Special emphasis is placed on compliance with this Section by the members of the Board of Directors of Southern Missouri Bancorp, Inc., the named executive officers, other senior officers and persons performing similar functions.

If you believe that our books and records are not being maintained in accordance with these requirements, you should report the matter immediately pursuant to Section 9.0.

8.0           SECURITIES LAW

8.1           Disclosures and Public Communications

The Company is committed to full, fair, accurate, timely, and understandable disclosure in reports and documents that we file with, or submit to, the Securities and Exchange Commission and in other public communications. All Employees have responsibility to ensure that false or intentionally

 
 
 
 

misleading information is not given in the filings with the Commission or in public communications by the Company.

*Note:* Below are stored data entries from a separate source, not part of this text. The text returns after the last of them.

(** The lease columns of a task row. *)
Definition with_lease (owner : string) (dispatch : UUID) (generation : Z) (token : UUID)
    (acquired heartbeat until : Z) (released : option Z) (t : TaskRow) : TaskRow := {|
  tr_run_id := tr_run_id t; tr_task_id := tr_task_id t; tr_contract := tr_contract t;
  tr_contract_sha256 := tr_contract_sha256 t; tr_depends_on := tr_depends_on t;
  tr_node_metadata := tr_node_metadata t;
  lease_owner := Some owner; lease_dispatch_id := Some dispatch;
  lease_generation := generation; run_token := Some token;
  lease_acquired_at := Some acquired; heartbeat_at := Some heartbeat;
  lease_until := Some until; lease_released_at := released;
  tr_created_at := tr_created_at t;
|}.
Definition with_heartbeat (heartbeat until : Z) (t : TaskRow) : TaskRow := {|
  tr_run_id := tr_run_id t; tr_task_id := tr_task_id t; tr_contract := tr_contract t;
  tr_contract_sha256 := tr_contract_sha256 t; tr_depends_on := tr_depends_on t;
  tr_node_metadata := tr_node_metadata t;
  lease_owner := lease_owner t; lease_dispatch_id := lease_dispatch_id t;
  lease_generation := lease_generation t; run_token := run_token t;
  lease_acquired_at := lease_acquired_at t; heartbeat_at := Some heartbeat;
  lease_until := Some until; lease_released_at := lease_released_at t;
  tr_created_at := tr_created_at t;
|}.
Definition with_release (released : Z) (t : TaskRow) : TaskRow := {|
  tr_run_id := tr_run_id t; tr_task_id := tr_task_id t; tr_contract := tr_contract t;
  tr_contract_sha256 := tr_contract_sha256 t; tr_depends_on := tr_depends_on t;
  tr_node_metadata := tr_node_metadata t;
  lease_owner := lease_owner t; lease_dispatch_id := lease_dispatch_id t;
  lease_generation := lease_generation t; run_token := run_token t;
  lease_acquired_at := lease_acquired_at t; heartbeat_at := heartbeat_at t;
  lease_until := lease_until t; lease_released_at := Some released;
  tr_created_at := tr_created_at t;
|}.

Section store.
Context (sha256 : string → string).

(** Which generation an acquisition installs: (previous, next). *)
Definition next_generation (task : TaskRow) (dispatch_id : UUID) (observed_at : Z)
    : result (option Z * Z) :=
  if is_none (lease_owner task) then Ok (None, 1)
  else
    existing ← _snapshot task observed_at;
    check (negb (bool_decide (ls_state existing = ACTIVE))) TaskLeaseConflictError
      "task already has an ACTIVE execution generation" ;;
    check (negb (bool_decide (ls_state existing = RELEASED))) TaskLeaseConflictError
      "released task generations are terminal ownership history and cannot be reused" ;;
    check (bool_decide (ls_state existing = EXPIRED)) TaskLeaseConflictError
      "task lease state cannot be safely acquired" ;;
    check (negb (bool_decide (lease_dispatch_id task = Some dispatch_id)))
      TaskLeaseConflictError "expired-owner takeover requires a fresh dispatch_id" ;;
    Ok (Some (lease_generation task), lease_generation task + 1).

Definition acquired_draft (task_name owner : string) (dispatch_id : UUID)
    (previous : option Z) (next until : Z) : RuntimeEventDraft := {|
  ed_event_key := "lease:" +:+ task_name +:+ ":generation:" +:+ str_of_Z next +:+ ":acquired";
  ed_kind := if is_none previous then LEASE_ACQUIRED else LEASE_TAKEN_OVER;
  ed_source := SRC_LEASE;
  ed_level := INFO;
  ed_task_id := Some task_name;
  ed_dispatch_id := Some dispatch_id;
  ed_generation := Some next;
  ed_message := if is_none previous then "Task lease generation acquired."
                else "Expired task generation was replaced by a new fenced owner.";
  ed_attributes := [
    ("owner_id", JStr owner);
    ("previous_generation", match previous with Some g => JInt g | None => JNull end);
    ("lease_until", JStr (isoformat until))];
|}.

Definition acquire_task_lease (e : Env) (run_id : UUID) (task_id owner_id : string)
    (dispatch_id : UUID) (lease_seconds : py_float) : DB TaskLeaseGrant :=
  task_name ← lift (_required_text task_id "task_id" 128);
  owner ← lift (_required_text owner_id "owner_id" 255);
  duration ← lift (_lease_duration lease_seconds);
  transaction (
    run ← _locked_run run_id;
    ensure (bool_decide (rr_status run = "RUNNING")) TaskLeaseConflictError
      "task leases can be acquired only for RUNNING runs" ;;
    task ← _locked_task run_id task_name;
    observed_at ← lift (database_time e);
    '(previous, next) ← lift (next_generation task dispatch_id observed_at);
    let token := env_uuid4 e 0 in
    let task := with_lease owner dispatch_id next token observed_at observed_at
                  (observed_at + duration) None task in
    update_task task ;;
    draft ← lift (RuntimeEventDraft_new
      (acquired_draft task_name owner dispatch_id previous next (observed_at + duration)));
    append_runtime_event sha256 (env_uuid4 e 1) (env_now e) run_id draft ;;
    snapshot ← lift (_snapshot task observed_at);
    lift (TaskLeaseGrant_new {| tlg_snapshot := snapshot; tlg_run_token := token |})).

Definition heartbeat_draft (task_name owner : string) (dispatch_id : UUID)
    (generation observed_at until : Z) : RuntimeEventDraft := {|
  ed_event_key := "lease:" +:+ task_name +:+ ":generation:" +:+ str_of_Z generation
                  +:+ ":heartbeat:" +:+ isoformat observed_at;
  ed_kind := LEASE_HEARTBEAT;
  ed_source := SRC_LEASE;
  ed_level := INFO;
  ed_task_id := Some task_name;
  ed_dispatch_id := Some dispatch_id;
  ed_generation := Some generation;
  ed_message := "Task lease heartbeat renewed.";
  ed_attributes := [("owner_id", JStr owner); ("lease_until", JStr (isoformat until))];
|}.

(** [assert task.lease_until is not None], then the expiry check. *)
Definition require_unexpired (task : TaskRow) (observed_at : Z) (msg : string) : DB unit :=
  until ← lift (of_option (Exn AssertionError "") (lease_until task));
  ensure (observed_at <? until) TaskLeaseExpiredError msg.

Definition renew_task_lease (e : Env) (run_id : UUID) (task_id owner_id : string)
    (dispatch_id token : UUID) (lease_seconds : py_float) : DB TaskLeaseSnapshot :=
  task_name ← lift (_required_text task_id "task_id" 128);
  owner ← lift (_required_text owner_id "owner_id" 255);
  duration ← lift (_lease_duration lease_seconds);
  transaction (
    run ← _locked_run run_id;
    task ← _locked_task run_id task_name;
    observed_at ← lift (database_time e);
    lift (_assert_identity task owner dispatch_id token) ;;
    ensure (is_none (lease_released_at task)) TaskLeaseConflictError
      "released task leases cannot be renewed" ;;
    require_unexpired task observed_at
      "expired task generations cannot be resurrected by heartbeat" ;;
    let task := with_heartbeat observed_at (observed_at + duration) task in
    update_task task ;;
    draft ← lift (RuntimeEventDraft_new
      (heartbeat_draft task_name owner dispatch_id (lease_generation task) observed_at
         (observed_at + duration)));
    append_runtime_event sha256 (env_uuid4 e 0) (env_now e) run_id draft ;;
    lift (_snapshot task observed_at)).

Definition released_draft (task_name owner : string) (dispatch_id : UUID)
    (generation observed_at : Z) : RuntimeEventDraft := {|
  ed_event_key := "lease:" +:+ task_name +:+ ":generation:" +:+ str_of_Z generation
                  +:+ ":released";
  ed_kind := LEASE_RELEASED;
  ed_source := SRC_LEASE;
  ed_level := INFO;
  ed_task_id := Some task_name;
  ed_dispatch_id := Some dispatch_id;
  ed_generation := Some generation;
  ed_message := "Task lease generation released.";
  ed_attributes := [("owner_id", JStr owner); ("released_at", JStr (isoformat observed_at))];
|}.

Definition release_task_lease (e : Env) (run_id : UUID) (task_id owner_id : string)
    (dispatch_id token : UUID) : DB TaskLeaseSnapshot :=
  task_name ← lift (_required_text task_id "task_id" 128);
  owner ← lift (_required_text owner_id "owner_id" 255);
  transaction (
    run ← _locked_run run_id;
    task ← _locked_task run_id task_name;
    observed_at ← lift (database_time e);
    lift (_assert_identity task owner dispatch_id token) ;;
    if negb (is_none (lease_released_at task)) then lift (_snapshot task observed_at)
    else
      require_unexpired task observed_at
        "expired task generations remain EXPIRED and cannot be rewritten as RELEASED" ;;
      let task := with_release observed_at task in
      update_task task ;;
      draft ← lift (RuntimeEventDraft_new
        (released_draft task_name owner dispatch_id (lease_generation task) observed_at));
      append_runtime_event sha256 (env_uuid4 e 0) (env_now e) run_id draft ;;
      lift (_snapshot task observed_at)).

(** [guard_task_git_mutation]: [body] is the Git mutation the caller runs
    under the row lock, with the snapshot the guard yields. *)
Definition guard_task_git_mutation {A} (e : Env) (run_id : UUID) (task_id : string)
    (dispatch_id token : UUID) (body : TaskLeaseSnapshot → DB A) : DB A :=
  task_name ← lift (_required_text task_id "task_id" 128);
  transaction (
    run ← _locked_run run_id;
    ensure (bool_decide (rr_status run = "RUNNING")) TaskLeaseConflictError
      "Git mutation requires a RUNNING persisted run" ;;
    task ← _locked_task run_id task_name;
    observed_at ← lift (database_time e);
    lift (assert_live_current_run_token task (Some token) observed_at) ;;
    ensure (bool_decide (lease_dispatch_id task = Some dispatch_id)) TaskLeaseConflictError
      "Git mutation dispatch does not own this task" ;;
    snapshot ← lift (_snapshot task observed_at);
    body snapshot).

Special emphasis is placed on compliance with this Section by the members of the Board of Directors of Southern Missouri Bancorp, Inc., the named executive officers, other senior officers and persons performing similar functions.

If you believe that incomplete, false or intentionally misleading information has been given in the securities filings or public communications of Southern Missouri Bancorp, Inc., or that an Employee has engaged in insider trading, you should report the matter immediately pursuant to Section 9.0.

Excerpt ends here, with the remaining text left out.